**Problem description:**
Once the line containing "let '(priority, seed)" has been written out, stop; until then, restate each line of the entries below word for word from the first.

**Source material:**
Fixpoint merge (llink : DisplayMembershipLink) : DisplayMembershipLink -> DisplayMembershipLink :=
  fix merge_left (rlink : DisplayMembershipLink) : DisplayMembershipLink :=
    match llink, rlink with
    | NoNode, _ => rlink
    | _, NoNode => llink
    | Node lcell lleft lright lpriority _ _ _ _ _, Node rcell rleft rright rpriority _ _ _ _ _ =>
        if (rpriority <=? lpriority)%Z
        then refresh lcell lleft (merge lright rlink) lpriority
        else refresh rcell (merge_left rleft) rright rpriority
    end.

(** SplitMix64 over a wrapping counter. *)
Definition u64_wrapping_mul (x y : Z) : Z := ((x * y) mod 2 ^ 64)%Z.
Definition next_priority (seed : Z) : Z * Z :=
  let value := u64_wrapping_add seed 0x9e3779b97f4a7c15 in
  let value := u64_wrapping_mul (Z.lxor value (Z.shiftr value 30)) 0xbf58476d1ce4e5b9 in
  let value := u64_wrapping_mul (Z.lxor value (Z.shiftr value 27)) 0x94d049bb133111eb in
  (Z.lxor value (Z.shiftr value 31), u64_wrapping_add seed 1).

Definition rope_node (seed : Z) (cell : DisplayMembershipCell) : DisplayMembershipLink * Z :=
  let '(priority, seed) := next_priority seed in (DisplayMembershipNode_new cell priority, seed).

(** The cell of a run cut to [len]: a slot has length one and is never cut. *)
Definition cut_run (cell : DisplayMembershipCell) (len : nat) : option DisplayMembershipCell :=
  match cell with
  | Gap _ => Some (Gap len)
  | Suppressed _ => Some (Suppressed len)
  | Slot _ => None
  end.

(** [split]; the two empty links stand for the [unreachable!] of a cut slot. *)
Fixpoint split (seed : Z) (link : DisplayMembershipLink) (index : nat) :
    DisplayMembershipLink * DisplayMembershipLink * Z :=
  match link with
  | NoNode => (NoNode, NoNode, seed)
  | Node cell nleft nright priority _ _ _ _ _ =>
      let left_len := display_membership_canonical_len nleft in
      let cell_len := cell_canonical_len cell in
      if index <? left_len then
        let '(llink, middle, seed) := split seed nleft index in
        (llink, refresh cell middle nright priority, seed)
      else if left_len + cell_len <? index then
        let '(middle, rlink, seed) := split seed nright (index - left_len - cell_len) in
        (refresh cell nleft middle priority, rlink, seed)
      else if index =? left_len then (nleft, refresh cell NoNode nright priority, seed)
      else if index =? left_len + cell_len then (refresh cell nleft NoNode priority, nright, seed)
      else
        let offset := index - left_len in
        match cut_run cell offset, cut_run cell (cell_len - offset) with
        | Some left_run, Some right_run =>
            let '(left_gap, seed) := rope_node seed left_run in
            let '(right_gap, seed) := rope_node seed right_run in
            (merge nleft left_gap, merge right_gap nright, seed)
        | _, _ => (NoNode, NoNode, seed)
        end
  end.

Definition rope_canonical_len (rope : DisplayMembershipRope) : nat :=
  display_membership_canonical_len (rope_root rope).
Definition rope_visible_len (rope : DisplayMembershipRope) : nat :=
  display_membership_visible_len (rope_root rope).
Definition renderable_visible_len (rope : DisplayMembershipRope) : nat :=
  display_membership_renderable_len (rope_root rope).

(** * Positional updates *)

(** Whether an item inserted between two subtrees is shown: the nearest trimmed or displayed
    cell on each side decides; with only suppressed cells around, it is shown. *)
Definition adjacent_visibility (llink rlink : DisplayMembershipLink) : bool :=
  let before := display_membership_last_opaque llink in
  let after := display_membership_first_opaque rlink in
  bool_decide (before = Some true) || bool_decide (after = Some true)
  || (is_none before && is_none after).

Definition rope_insert (rope : DisplayMembershipRope) (index : nat) (item : TimelineItem)
    (include : option bool) : bool * DisplayMembershipRope :=
  if rope_canonical_len rope <? index then (false, rope)
  else
    let '(llink, rlink, seed) := split (next_seed rope) (rope_root rope) index in
    let include := match include with Some b => b | None => adjacent_visibility llink rlink end in
    let cell := if include then Slot item else cell_hidden item in
    let '(middle, seed) := rope_node seed cell in
    (true, {| rope_root := merge (merge llink middle) rlink; next_seed := seed |}).

Record TakenNode := {
  taken_cell : DisplayMembershipCell; taken_left : DisplayMembershipLink;
  taken_right : DisplayMembershipLink; taken_priority : Z }.

(** The node at [index] alone, with the subtrees on its sides, and the rope they were taken
    from: its root is gone unless [index] is out of range. *)
Definition split_one (rope : DisplayMembershipRope) (index : nat) :
    option (DisplayMembershipLink * TakenNode * DisplayMembershipLink) * DisplayMembershipRope :=
  if rope_canonical_len rope <=? index then (None, rope)
  else
    let '(llink, tail, seed) := split (next_seed rope) (rope_root rope) index in
    let '(middle, rlink, seed) := split seed tail 1 in
    let rope := {| rope_root := NoNode; next_seed := seed |} in
    match middle with
    | Node cell mleft mright priority 1 _ _ _ _ =>
        (Some (llink, {| taken_cell := cell; taken_left := mleft; taken_right := mright;
                         taken_priority := priority |}, rlink), rope)
    | _ => (None, rope)
    end.

(** The taken node with a new cell between the subtrees it was taken from. *)
Definition join_around (llink : DisplayMembershipLink) (node : TakenNode)
    (cell : DisplayMembershipCell) (rlink : DisplayMembershipLink) : DisplayMembershipLink :=
  merge (merge llink (refresh cell (taken_left node) (taken_right node) (taken_priority node))) rlink.

Definition rope_set (rope : DisplayMembershipRope) (index : nat) (item : TimelineItem)
    (expected_render_id : string) : bool * DisplayMembershipRope :=
  let '(taken, rope) := split_one rope index in
  match taken with
  | None => (false, rope)
  | Some (llink, node, rlink) =>
      let '(valid, cell) :=
        match taken_cell node with
        | Gap _ | Suppressed _ => (true, cell_hidden item)
        | Slot old_item =>
            (String.eqb (timeline_item_render_id old_item) expected_render_id, Slot item)
        end in
      (valid, rope <| rope_root := join_around llink node cell rlink |>)
  end.

Definition rope_remove (rope : DisplayMembershipRope) (index : nat)
    (expected_render_id : string) : bool * DisplayMembershipRope :=
  let '(taken, rope) := split_one rope index in
  match taken with
  | None => (false, rope)
  | Some (llink, node, rlink) =>
      let valid :=
        match taken_cell node with
        | Gap _ | Suppressed _ => true
        | Slot old_item => String.eqb (timeline_item_render_id old_item) expected_render_id
        end in
      (valid, rope <| rope_root := merge llink rlink |>)
  end.

Definition rope_truncate (rope : DisplayMembershipRope) (length : nat) : DisplayMembershipRope :=
  let '(llink, _, seed) :=
    split (next_seed rope) (rope_root rope) (length `min` rope_canonical_len rope) in
  {| rope_root := llink; next_seed := seed |}.

Definition rope_clear (rope : DisplayMembershipRope) : DisplayMembershipRope :=
  rope <| rope_root := NoNode |>.

(** * Trimming to the live edge *)

(** Hide slots from the oldest on while slots or rows are llink to hide. *)
Fixpoint hide_first_visible (link : DisplayMembershipLink) (remaining : nat * nat) :
    DisplayMembershipLink * (nat * nat) :=
  match link with
  | NoNode => (NoNode, remaining)
  | Node cell llink rlink priority _ visible_len _ _ _ =>
      if ((remaining.1 =? 0) && (remaining.2 =? 0)) || (visible_len =? 0) then (link, remaining)
      else
        let '(llink, remaining) := hide_first_visible llink remaining in
        let '(cell, remaining) :=
          if (0 <? remaining.1) || (0 <? remaining.2) then
            match cell with
            | Slot item =>
                (cell_hidden item,
                 (remaining.1 - 1,
                  if cell_renderable_len cell =? 1 then remaining.2 - 1 else remaining.2))
            | Gap _ | Suppressed _ => (cell, remaining)
            end
          else (cell, remaining) in
        let '(rlink, remaining) := hide_first_visible rlink remaining in
        (refresh cell llink rlink priority, remaining)
  end.

Definition hide_at (rope : DisplayMembershipRope) (index : nat) : DisplayMembershipRope :=
  let '(taken, rope) := split_one rope index in
  match taken with
  | None => rope
  | Some (llink, node, rlink) =>
      let cell := match taken_cell node with Slot item => cell_hidden item | cell => cell end in
      rope <| rope_root := join_around llink node cell rlink |>
  end.

(** For each thread root the ordinal of its newest visible reply. *)
Definition newest_ordinals (replies : list (nat * string)) : gmap string nat :=
  foldl (fun newest (entry : nat * (nat * string)) => <[entry.2.2 := entry.1]> newest) ∅
    (imap pair replies).
(** The canonical indices of the replies that are not the newest visible one of their root. *)
Definition stale_replies (replies : list (nat * string)) : list nat :=
  omap (fun entry : nat * (nat * string) =>
      if bool_decide (newest_ordinals replies !! entry.2.2 = Some entry.1) then None
      else Some entry.2.1)
    (imap pair replies).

**Answer to the problem:**
Fixpoint merge (llink : DisplayMembershipLink) : DisplayMembershipLink -> DisplayMembershipLink :=
  fix merge_left (rlink : DisplayMembershipLink) : DisplayMembershipLink :=
    match llink, rlink with
    | NoNode, _ => rlink
    | _, NoNode => llink
    | Node lcell lleft lright lpriority _ _ _ _ _, Node rcell rleft rright rpriority _ _ _ _ _ =>
        if (rpriority <=? lpriority)%Z
        then refresh lcell lleft (merge lright rlink) lpriority
        else refresh rcell (merge_left rleft) rright rpriority
    end.

(** SplitMix64 over a wrapping counter. *)
Definition u64_wrapping_mul (x y : Z) : Z := ((x * y) mod 2 ^ 64)%Z.
Definition next_priority (seed : Z) : Z * Z :=
  let value := u64_wrapping_add seed 0x9e3779b97f4a7c15 in
  let value := u64_wrapping_mul (Z.lxor value (Z.shiftr value 30)) 0xbf58476d1ce4e5b9 in
  let value := u64_wrapping_mul (Z.lxor value (Z.shiftr value 27)) 0x94d049bb133111eb in
  (Z.lxor value (Z.shiftr value 31), u64_wrapping_add seed 1).

Definition rope_node (seed : Z) (cell : DisplayMembershipCell) : DisplayMembershipLink * Z :=
  let '(priority, seed) := next_priority seed in (DisplayMembershipNode_new cell priority, seed).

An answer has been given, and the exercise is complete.